The data:
Lemma elem_of_foldl_names (names : list Ast.alias) (acc : gset string) (x : string) :
  x ∈ foldl (fun m n => m ∪ {[ item0 (split "." (Ast.name n)) ]}) acc names <->
  x ∈ acc \/ exists a, a ∈ names /\ x = first_segment (Ast.name a).
Proof.
  revert acc. induction names as [|a names IH]; intros acc; cbn [foldl].
  - split; [auto|]. intros [?|(? & []%elem_of_nil & _)]; done.
  - rewrite IH, elem_of_union, elem_of_singleton, item0_split. split.
    + intros [[?| ->]|(b & Hin & ->)]; [by left|right; exists a|right; exists b];
        rewrite elem_of_cons; auto.
    + intros [?|(b & Hin & ->)]; [by left; left|].
      apply elem_of_cons in Hin as [->|Hin]; [left; by right|].
      right. by exists b.
Qed.

Lemma elem_of_visit (item : Ast.node) (acc : gset string) (x : string) :
  x ∈ visit acc item <-> x ∈ acc \/ contributes item x.
Proof.
  destruct item as [names|[m|] names lvl|a|cs]; cbn [visit contributes];
    try tauto.
  - apply elem_of_foldl_names.
  - destruct (String.eqb_spec m "") as [->|Hm]; [tauto|].
    rewrite elem_of_union, elem_of_singleton, item0_split. unfold first_segment. tauto.
Qed.

Lemma elem_of_foldl_visit (items : list Ast.node) (acc : gset string) (x : string) :
  x ∈ foldl visit acc items <->
  x ∈ acc \/ exists item, item ∈ items /\ contributes item x.
Proof.
  revert acc. induction items as [|i items IH]; intros acc; cbn [foldl].
  - split; [auto|]. intros [?|(? & []%elem_of_nil & _)]; done.
  - rewrite IH, elem_of_visit. split.
    + intros [[?|?]|(j & Hin & ?)]; [by left|right; exists i|right; exists j];
        rewrite elem_of_cons; auto.
    + intros [?|(j & Hin & ?)]; [by left; left|].
      apply elem_of_cons in Hin as [->|Hin]; [left; by right|].
      right. by exists j.
Qed.

(** The import set of a tree: what its nodes contribute, and nothing else. *)
Lemma elem_of_imports_of (tree : Ast.node) (x : string) :
  x ∈ imports_of tree <->
  exists item, item ∈ Ast.nodes tree /\ contributes item x.
Proof.
  unfold imports_of. rewrite elem_of_foldl_visit. split.
  - intros [[]%elem_of_empty|(item & Hin & ?)]. exists item.
    by rewrite <- elem_of_walk.
  - intros (item & Hin & ?). right. exists item. by rewrite elem_of_walk.
Qed.

Lemma first_segment_root_level (path : string) : root_level (first_segment path).
Proof. by apply find_before_self. Qed.

End ExtractFacts.

(** ** The source scanner *)

Module ScanFacts.
Import PyStr Spec.

Lemma for_each_app {A S} (l1 l2 : list A) (body : S -> A -> result S) (acc : S) :
  for_each (l1 ++ l2) body acc = for_each l1 body acc ≫= for_each l2 body.
Proof.
  revert acc. induction l1 as [|x l1 IH]; intros acc; [done|].
  cbn [app for_each]. destruct (body acc x) as [acc'|e]; [apply IH|done].
Qed.

Section scan.
Variable ast_parse : string -> option Ast.node.
Variable fs : filesystem.

Local Abbreviation find_file := (find_imports_in_file ast_parse fs).
Local Abbreviation scan_file :=
  (fun (acc : gset string) (p : string) => found ← find_file p; Ok (acc ∪ found)).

What is being asked: From the entries above, extract every line where the word "nodes" appears.

The completed task:
(** The import set of a tree: what its nodes contribute, and nothing else. *)
  exists item, item ∈ Ast.nodes tree /\ contributes item x.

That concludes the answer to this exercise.